Similar charnel houses were created in Catholic cemeteries all across Europe. At first the bones were just kept stacked in storage. But as the collections began to grow, many churches began to put the bones on display, creating viewing windows or walkable rooms to emphasize religious teachings.

"The point was to create a memento mori, a reminder of the inevitably of death, how it levels us all in the end." Paul Koudounaris, author of The Empire of Death: A Cultural History of Ossuaries and Charnel Houses, explained to Smithsonian.com. “When you look at the bone pile and see that one skull is the same as the other and you can't differentiate rich from poor, noble from beggar, [the church hoped] you [would] realize that worldly goods and honors are temporal and ultimately pointless in the face of eternity [and that you would]… concentrate on spirituality and salvation, [since] that's what's eternal and important."

"[But] over time… when the modern concept of individuality began to be born, that generic message was causing people more anxiety than comfort," Koudounaris continued. "They started to not like the idea of the equality of death. By especially the nineteenth century, which is the highpoint of the skull painting, they specifically wanted to be able to pick their ancestors out of the bone pile, be able to honor them individually even in the ossuary and remember their honors and status. Painting the skulls [which occurred mostly in the mountainous regions of Austria, Switzerland and Germany] was one way to do this. It was really a regional manifestation of a larger social concern that was going on in various places."

The tradition followed a specific process. First, the skull was removed from the grave and left to sit outside for a few weeks until all signs of decay were gone and the bones was bleached a delicate ivory by the sun. Then, the family, an artist or the undertaker collected the bones and began to paint, traditionally using shades of green and red. The majority were painted with flowers, often with floral wreaths featuring ivy, laurel, oak leaves or roses. Every part of the painting symbolized something: oak to signify glory; laurel, victory; ivy, life; and roses, love. Many also painted crosses and Latin text showing the name and life dates of the deceased. Once painted, the skulls were set on a shelf in the charnel house with the rest of the bones organized beneath. Families would often arrange the bones nearby the closest relatives.

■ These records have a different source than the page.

Lemma white_nonempty : nonempty white_space /\ nonempty (str_rev <$> white_space).
Proof. split; repeat constructor; discriminate. Qed.

(** What is left neither starts nor ends with white space. *)
Definition trimmed (s : string) : Prop := stuck white_space s /\ stuck (str_rev <$> white_space) (str_rev s).
Lemma str_trim_trimmed s : trimmed (str_trim s).
Proof.
  unfold str_trim, trim_end_of, trim_start_of. set (t := trim_start_go white_space _ s).
  assert (Ht : stuck white_space t) by (apply trim_start_go_stuck; [apply white_nonempty|done]).
  split.
  - destruct (trim_start_go_suffix (str_rev <$> white_space) (String.length (str_rev t)) (str_rev t)) as [p Hp].
    apply (f_equal str_rev) in Hp. rewrite str_rev_involutive, str_rev_app in Hp. rewrite Hp in Ht.
    by eapply stuck_prefix.
  - rewrite str_rev_involutive. apply trim_start_go_stuck; [apply white_nonempty|done].
Qed.
Lemma trimmed_fixed s : trimmed s -> str_trim s = s.
Proof.
  intros [Hs He]. unfold str_trim, trim_end_of, trim_start_of. rewrite (trim_start_go_fixed white_space) by done.
  rewrite trim_start_go_fixed by done. apply str_rev_involutive.
Qed.
Lemma str_trim_idem s : str_trim (str_trim s) = str_trim s.
Proof. apply trimmed_fixed, str_trim_trimmed. Qed.
Lemma str_trim_space s : str_trim (" " +:+ s) = str_trim s.
Proof. reflexivity. Qed.

(** Trimming takes characters away only. *)
Lemma str_trim_part s : exists a b, s = a +:+ str_trim s +:+ b.
Proof.
  unfold str_trim, trim_end_of, trim_start_of. set (t := trim_start_go white_space _ s).
  destruct (trim_start_go_suffix white_space (String.length s) s) as [a Ha]. fold t in Ha.
  destruct (trim_start_go_suffix (str_rev <$> white_space) (String.length (str_rev t)) (str_rev t)) as [b Hb].
  apply (f_equal str_rev) in Hb. rewrite str_rev_involutive, str_rev_app in Hb.
  exists a, (str_rev b). by rewrite <- Hb.
Qed.
Lemma str_all_trim p s : str_all p s = true -> str_all p (str_trim s) = true.
Proof.
  destruct (str_trim_part s) as (a & b & H). rewrite H at 1. rewrite !str_all_app, !andb_true_iff. tauto.
Qed.
Lemma str_any_trim p s : str_any p s = false -> str_any p (str_trim s) = false.
Proof.
  destruct (str_trim_part s) as (a & b & H). rewrite H at 1. rewrite !str_any_app, !orb_false_iff. tauto.
Qed.
Lemma str_all_pieces p sep s w : str_all p s = true -> w ∈ str_split sep s -> str_all p w = true.
Proof.
  revert w. induction s as [|c s IH]; intros w; cbn [str_split].
  - by intros _ ->%list_elem_of_singleton.
  - cbn [str_all]. rewrite andb_true_iff. intros [Hc Hs].
    destruct (str_split_cons sep s) as (v & vs & E). rewrite E in *.
    destruct (char_eqb c sep); rewrite elem_of_cons.
    + intros [->|Hw]; [done|]. by apply IH.
    + intros [->|Hw]; [|by apply IH; [|right]]. cbn [str_all]. rewrite Hc. by rewrite IH by (done || by left).
Qed.

(** Pieces without the separator, joined by it and a space, come back by splitting
    and trimming. *)
Lemma split_join_trim sep l :
  char_eqb " " sep = false -> l <> [] -> Forall (fun s => str_any (char_eqb sep) s = false /\ str_trim s = s) l ->
  str_trim <$> str_split sep (str_join (String sep " ") l) = l.
Proof.
  intros Hsp Hne Hl. induction Hl as [|s l [Hs Ht] Hl IH]; [done|]. clear Hne.
  destruct l as [|s' l]; [cbn [str_join]; rewrite str_split_none, fmap_cons, Ht by done; done|].
  rewrite str_join_cons. change (s +:+ String sep " " +:+ ?j) with (s +:+ String sep (String " " j)).
  rewrite str_split_app, str_split_none by done. cbn [app]. rewrite fmap_cons, Ht. f_equal.
  specialize (IH ltac:(done)). revert IH. set (j := str_join _ _). cbn [str_split]. rewrite Hsp.
  destruct (str_split_cons sep j) as (w & ws & ->). rewrite !fmap_cons. intros <-. f_equal.
Qed.
Lemma split_join sep l :
  l <> [] -> Forall (fun s => str_any (char_eqb sep) s = false) l -> str_split sep (str_join (String sep "") l) = l.
Proof.
  intros Hne Hl. induction Hl as [|s l Hs Hl IH]; [done|]. clear Hne.
  destruct l as [|s' l]; [by apply str_split_none|].
  rewrite str_join_cons. change (s +:+ String sep "" +:+ ?j) with (s +:+ String sep j).
  rewrite str_split_app, str_split_none by done. by rewrite IH.
Qed.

The oldest painted skull in Hallstatt dates back to about 1720, though some unpainted ones may be older. As for the newest, that’s from 1995—long after Hallstatt stopped being used for new bones in the 1960s. It was then that the Catholic Church opted to allow cremation, nearly bringing to a stop the problem of overcrowded cemeteries. This most recent skull is a woman’s, with gold tooth intact; she died in 1983, and it’s said that her one wish in death was to be placed in the charnel house. New skulls may still be accepted by similar request.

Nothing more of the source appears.